##### THE INPUT #####
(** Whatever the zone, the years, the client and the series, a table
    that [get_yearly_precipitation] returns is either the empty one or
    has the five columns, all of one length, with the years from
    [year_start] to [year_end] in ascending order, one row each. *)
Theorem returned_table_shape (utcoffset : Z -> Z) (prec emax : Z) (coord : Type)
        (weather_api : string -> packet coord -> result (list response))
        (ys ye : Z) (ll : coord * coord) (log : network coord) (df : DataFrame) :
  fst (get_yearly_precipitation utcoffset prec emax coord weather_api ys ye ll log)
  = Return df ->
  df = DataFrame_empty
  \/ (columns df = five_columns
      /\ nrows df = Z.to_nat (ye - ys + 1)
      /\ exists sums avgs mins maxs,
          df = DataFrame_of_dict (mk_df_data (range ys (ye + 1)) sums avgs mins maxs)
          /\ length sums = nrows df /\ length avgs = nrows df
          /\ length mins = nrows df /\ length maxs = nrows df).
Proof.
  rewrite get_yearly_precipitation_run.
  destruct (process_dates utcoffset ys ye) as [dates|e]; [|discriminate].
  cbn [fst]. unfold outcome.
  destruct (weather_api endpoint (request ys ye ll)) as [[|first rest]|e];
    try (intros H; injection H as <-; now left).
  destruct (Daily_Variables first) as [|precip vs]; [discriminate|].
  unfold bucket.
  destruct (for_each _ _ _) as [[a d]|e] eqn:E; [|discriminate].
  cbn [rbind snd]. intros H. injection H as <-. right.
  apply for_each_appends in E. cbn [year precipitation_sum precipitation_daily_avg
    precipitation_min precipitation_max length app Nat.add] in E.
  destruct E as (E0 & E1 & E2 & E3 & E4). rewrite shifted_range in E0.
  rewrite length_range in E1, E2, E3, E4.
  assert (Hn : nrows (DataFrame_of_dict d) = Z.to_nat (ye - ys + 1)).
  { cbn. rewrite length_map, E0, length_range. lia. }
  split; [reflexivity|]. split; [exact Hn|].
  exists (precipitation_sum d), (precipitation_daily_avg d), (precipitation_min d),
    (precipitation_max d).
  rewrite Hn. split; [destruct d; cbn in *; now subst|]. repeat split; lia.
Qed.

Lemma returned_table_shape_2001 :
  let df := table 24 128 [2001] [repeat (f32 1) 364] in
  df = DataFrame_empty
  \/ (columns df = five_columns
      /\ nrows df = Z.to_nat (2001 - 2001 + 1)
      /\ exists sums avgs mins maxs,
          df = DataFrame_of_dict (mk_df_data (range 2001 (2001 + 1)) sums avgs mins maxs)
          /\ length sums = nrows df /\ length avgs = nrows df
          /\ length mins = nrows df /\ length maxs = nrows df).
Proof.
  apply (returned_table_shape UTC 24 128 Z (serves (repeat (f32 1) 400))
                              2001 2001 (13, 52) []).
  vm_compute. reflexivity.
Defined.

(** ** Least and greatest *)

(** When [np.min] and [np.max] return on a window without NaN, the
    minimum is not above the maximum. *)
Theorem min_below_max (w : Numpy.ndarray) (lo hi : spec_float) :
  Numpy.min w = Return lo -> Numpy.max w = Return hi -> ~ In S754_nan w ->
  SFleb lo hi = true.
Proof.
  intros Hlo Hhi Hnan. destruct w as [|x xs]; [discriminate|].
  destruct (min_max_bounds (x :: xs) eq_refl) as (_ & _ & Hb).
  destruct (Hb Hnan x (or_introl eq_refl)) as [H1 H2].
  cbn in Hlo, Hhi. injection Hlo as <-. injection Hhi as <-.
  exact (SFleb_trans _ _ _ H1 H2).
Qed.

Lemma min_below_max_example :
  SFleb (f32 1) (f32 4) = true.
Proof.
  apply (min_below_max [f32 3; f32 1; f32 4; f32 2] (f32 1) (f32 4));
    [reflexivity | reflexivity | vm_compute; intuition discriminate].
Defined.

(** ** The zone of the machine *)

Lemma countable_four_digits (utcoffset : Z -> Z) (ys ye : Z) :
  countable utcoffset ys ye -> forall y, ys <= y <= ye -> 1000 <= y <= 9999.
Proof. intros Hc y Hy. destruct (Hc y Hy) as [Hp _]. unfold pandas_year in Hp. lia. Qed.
#####
##### THE INPUT #####
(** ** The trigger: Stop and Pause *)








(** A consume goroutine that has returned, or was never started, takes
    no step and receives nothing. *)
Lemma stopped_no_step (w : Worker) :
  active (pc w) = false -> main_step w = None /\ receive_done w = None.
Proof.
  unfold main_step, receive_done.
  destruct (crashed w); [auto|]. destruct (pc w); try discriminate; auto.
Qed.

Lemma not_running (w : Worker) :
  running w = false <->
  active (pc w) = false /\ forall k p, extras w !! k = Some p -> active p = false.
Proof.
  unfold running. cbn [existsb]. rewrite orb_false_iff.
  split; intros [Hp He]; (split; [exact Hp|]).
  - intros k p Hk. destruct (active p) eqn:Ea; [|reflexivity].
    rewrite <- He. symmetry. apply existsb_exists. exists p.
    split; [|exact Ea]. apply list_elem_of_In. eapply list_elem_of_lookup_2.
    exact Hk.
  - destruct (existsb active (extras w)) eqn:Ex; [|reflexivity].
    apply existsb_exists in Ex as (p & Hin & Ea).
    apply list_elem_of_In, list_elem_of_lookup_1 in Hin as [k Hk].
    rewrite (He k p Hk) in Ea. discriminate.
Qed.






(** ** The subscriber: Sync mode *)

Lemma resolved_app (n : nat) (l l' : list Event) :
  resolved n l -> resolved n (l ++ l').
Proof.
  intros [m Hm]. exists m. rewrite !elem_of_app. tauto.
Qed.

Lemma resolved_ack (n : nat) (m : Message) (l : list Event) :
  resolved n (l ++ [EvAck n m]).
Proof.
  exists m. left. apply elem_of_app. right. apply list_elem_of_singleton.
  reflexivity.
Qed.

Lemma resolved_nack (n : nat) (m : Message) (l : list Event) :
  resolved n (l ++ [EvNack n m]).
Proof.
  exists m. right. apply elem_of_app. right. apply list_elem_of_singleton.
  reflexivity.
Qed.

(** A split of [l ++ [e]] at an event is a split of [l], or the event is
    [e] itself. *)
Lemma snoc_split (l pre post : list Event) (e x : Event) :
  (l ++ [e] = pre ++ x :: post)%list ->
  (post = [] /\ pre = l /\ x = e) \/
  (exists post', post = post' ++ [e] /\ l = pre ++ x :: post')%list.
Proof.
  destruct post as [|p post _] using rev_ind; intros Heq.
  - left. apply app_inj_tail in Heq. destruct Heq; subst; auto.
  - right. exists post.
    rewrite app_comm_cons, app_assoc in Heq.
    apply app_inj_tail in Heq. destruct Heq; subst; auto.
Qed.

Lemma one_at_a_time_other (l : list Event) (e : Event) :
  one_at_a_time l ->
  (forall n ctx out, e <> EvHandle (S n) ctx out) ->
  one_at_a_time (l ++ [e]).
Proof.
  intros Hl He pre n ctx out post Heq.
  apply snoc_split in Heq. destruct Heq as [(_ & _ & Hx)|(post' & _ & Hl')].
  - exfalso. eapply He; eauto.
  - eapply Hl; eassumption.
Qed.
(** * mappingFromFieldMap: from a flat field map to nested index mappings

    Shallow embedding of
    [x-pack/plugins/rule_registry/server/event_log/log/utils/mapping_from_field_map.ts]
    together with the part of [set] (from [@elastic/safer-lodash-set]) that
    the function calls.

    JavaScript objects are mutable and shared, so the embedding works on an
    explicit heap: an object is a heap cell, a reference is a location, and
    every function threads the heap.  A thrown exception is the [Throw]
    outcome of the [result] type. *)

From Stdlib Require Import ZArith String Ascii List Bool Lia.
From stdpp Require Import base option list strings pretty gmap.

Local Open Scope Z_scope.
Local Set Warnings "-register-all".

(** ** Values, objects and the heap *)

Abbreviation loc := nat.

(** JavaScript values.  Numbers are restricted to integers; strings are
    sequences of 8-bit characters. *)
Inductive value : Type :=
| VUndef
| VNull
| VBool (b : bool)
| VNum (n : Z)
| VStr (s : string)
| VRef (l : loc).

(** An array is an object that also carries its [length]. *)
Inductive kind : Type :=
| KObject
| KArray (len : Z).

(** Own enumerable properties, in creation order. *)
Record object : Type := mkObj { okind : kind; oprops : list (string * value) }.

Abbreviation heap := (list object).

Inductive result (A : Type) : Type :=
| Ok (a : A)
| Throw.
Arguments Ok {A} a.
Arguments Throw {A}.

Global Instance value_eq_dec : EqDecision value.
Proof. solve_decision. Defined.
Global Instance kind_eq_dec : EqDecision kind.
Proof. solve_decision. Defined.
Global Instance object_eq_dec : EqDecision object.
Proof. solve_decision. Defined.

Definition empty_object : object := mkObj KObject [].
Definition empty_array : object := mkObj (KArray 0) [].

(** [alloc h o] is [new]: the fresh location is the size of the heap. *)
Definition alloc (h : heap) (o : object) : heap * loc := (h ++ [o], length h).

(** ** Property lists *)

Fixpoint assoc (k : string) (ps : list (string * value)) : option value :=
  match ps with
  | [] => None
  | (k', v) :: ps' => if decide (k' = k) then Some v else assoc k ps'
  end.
#####
##### THE INPUT #####
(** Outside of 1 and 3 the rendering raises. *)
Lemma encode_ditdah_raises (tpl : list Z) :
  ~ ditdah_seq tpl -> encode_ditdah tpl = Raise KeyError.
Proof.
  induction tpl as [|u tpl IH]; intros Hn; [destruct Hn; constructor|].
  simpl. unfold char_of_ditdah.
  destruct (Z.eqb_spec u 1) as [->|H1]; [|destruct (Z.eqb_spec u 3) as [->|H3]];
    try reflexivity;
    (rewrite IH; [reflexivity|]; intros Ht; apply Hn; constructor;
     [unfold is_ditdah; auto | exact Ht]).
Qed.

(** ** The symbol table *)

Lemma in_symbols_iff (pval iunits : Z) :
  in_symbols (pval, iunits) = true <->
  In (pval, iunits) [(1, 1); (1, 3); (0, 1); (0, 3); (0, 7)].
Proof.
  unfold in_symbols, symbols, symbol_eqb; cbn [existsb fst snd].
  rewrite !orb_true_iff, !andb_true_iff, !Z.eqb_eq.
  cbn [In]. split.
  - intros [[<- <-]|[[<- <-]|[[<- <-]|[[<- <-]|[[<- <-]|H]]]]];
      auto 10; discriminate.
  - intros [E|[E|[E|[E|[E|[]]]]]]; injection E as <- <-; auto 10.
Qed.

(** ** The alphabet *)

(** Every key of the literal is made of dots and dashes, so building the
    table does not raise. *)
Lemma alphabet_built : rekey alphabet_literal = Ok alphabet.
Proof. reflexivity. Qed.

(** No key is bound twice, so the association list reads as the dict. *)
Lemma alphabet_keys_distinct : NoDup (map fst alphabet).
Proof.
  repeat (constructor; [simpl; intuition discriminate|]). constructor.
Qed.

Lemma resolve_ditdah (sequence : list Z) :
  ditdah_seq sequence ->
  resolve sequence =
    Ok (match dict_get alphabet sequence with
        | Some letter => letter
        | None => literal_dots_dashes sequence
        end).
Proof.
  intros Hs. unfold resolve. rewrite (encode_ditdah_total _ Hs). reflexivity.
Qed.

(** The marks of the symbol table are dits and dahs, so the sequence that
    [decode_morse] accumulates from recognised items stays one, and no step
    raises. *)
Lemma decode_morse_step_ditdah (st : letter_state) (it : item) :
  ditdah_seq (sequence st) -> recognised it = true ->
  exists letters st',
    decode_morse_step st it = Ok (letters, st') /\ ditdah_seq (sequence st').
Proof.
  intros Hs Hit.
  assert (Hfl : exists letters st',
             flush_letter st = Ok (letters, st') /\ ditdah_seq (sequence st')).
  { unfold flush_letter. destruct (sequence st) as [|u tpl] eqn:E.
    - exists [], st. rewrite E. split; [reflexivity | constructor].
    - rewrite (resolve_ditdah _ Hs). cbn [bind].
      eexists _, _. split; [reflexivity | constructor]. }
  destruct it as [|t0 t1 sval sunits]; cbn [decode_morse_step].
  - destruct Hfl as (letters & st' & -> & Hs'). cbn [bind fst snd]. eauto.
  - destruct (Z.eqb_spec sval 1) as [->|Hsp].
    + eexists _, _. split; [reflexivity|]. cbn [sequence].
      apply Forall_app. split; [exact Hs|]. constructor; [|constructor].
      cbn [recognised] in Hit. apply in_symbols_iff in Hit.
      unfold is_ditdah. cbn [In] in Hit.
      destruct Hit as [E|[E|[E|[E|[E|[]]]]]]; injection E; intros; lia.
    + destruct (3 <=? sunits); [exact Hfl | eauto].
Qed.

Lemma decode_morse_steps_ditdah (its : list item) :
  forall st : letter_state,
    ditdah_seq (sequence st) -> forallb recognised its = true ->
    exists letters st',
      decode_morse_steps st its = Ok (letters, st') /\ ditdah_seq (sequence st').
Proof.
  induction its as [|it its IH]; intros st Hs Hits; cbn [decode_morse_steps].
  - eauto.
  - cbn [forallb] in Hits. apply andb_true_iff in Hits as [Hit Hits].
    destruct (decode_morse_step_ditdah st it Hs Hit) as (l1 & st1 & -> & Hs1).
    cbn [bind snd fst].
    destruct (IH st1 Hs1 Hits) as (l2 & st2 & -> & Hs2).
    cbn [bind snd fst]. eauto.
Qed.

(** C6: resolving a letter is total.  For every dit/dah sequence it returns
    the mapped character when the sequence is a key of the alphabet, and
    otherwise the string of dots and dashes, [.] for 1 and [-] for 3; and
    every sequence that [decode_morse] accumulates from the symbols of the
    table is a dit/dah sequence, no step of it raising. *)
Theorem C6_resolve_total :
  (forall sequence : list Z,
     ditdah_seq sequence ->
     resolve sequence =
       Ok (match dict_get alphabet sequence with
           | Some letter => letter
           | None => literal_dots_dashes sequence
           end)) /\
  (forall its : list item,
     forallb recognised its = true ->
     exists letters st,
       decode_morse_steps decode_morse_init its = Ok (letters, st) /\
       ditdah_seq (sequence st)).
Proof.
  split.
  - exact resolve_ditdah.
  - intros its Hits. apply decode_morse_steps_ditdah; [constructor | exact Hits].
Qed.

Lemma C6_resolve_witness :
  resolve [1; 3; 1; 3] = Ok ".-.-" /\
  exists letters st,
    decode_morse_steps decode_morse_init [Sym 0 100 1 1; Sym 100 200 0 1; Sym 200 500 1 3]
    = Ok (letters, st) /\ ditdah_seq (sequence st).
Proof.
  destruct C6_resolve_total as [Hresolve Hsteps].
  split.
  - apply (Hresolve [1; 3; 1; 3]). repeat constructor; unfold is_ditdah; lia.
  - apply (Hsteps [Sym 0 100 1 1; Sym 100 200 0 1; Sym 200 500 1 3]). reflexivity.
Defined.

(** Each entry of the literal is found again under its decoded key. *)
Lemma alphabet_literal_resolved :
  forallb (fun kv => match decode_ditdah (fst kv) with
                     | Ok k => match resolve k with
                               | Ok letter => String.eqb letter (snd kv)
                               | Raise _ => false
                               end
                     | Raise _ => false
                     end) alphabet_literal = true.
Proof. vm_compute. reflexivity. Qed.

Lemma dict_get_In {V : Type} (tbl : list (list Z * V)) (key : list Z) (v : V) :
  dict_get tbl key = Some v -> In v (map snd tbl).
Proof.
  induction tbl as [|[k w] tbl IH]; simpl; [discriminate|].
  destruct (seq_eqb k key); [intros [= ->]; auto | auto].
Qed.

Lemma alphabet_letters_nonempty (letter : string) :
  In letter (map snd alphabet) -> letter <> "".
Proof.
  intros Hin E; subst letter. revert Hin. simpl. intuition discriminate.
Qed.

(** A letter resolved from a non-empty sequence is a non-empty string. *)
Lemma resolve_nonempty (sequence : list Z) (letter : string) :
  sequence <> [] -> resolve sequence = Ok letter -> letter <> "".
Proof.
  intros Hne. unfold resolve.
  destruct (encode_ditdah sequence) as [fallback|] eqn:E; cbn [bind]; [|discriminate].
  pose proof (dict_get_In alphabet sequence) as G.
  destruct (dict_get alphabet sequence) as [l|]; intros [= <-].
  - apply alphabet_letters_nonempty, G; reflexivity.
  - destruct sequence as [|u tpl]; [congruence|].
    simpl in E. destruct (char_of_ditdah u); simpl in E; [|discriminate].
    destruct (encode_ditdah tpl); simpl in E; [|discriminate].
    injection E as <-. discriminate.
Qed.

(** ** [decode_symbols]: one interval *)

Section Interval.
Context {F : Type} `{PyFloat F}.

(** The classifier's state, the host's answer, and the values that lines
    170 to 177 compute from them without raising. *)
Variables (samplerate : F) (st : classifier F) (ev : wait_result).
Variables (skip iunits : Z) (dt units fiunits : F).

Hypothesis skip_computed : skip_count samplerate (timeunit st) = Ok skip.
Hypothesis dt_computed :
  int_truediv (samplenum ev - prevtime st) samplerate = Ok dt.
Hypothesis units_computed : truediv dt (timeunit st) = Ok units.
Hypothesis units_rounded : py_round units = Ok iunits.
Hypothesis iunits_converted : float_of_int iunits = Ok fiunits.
#####
EXERCISE BRIEF — If a line above holds the string "mkObj", copy it out.

YOUR RESPONSE —
Record object : Type := mkObj { okind : kind; oprops : list (string * value) }.
Definition empty_object : object := mkObj KObject [].
Definition empty_array : object := mkObj (KArray 0) [].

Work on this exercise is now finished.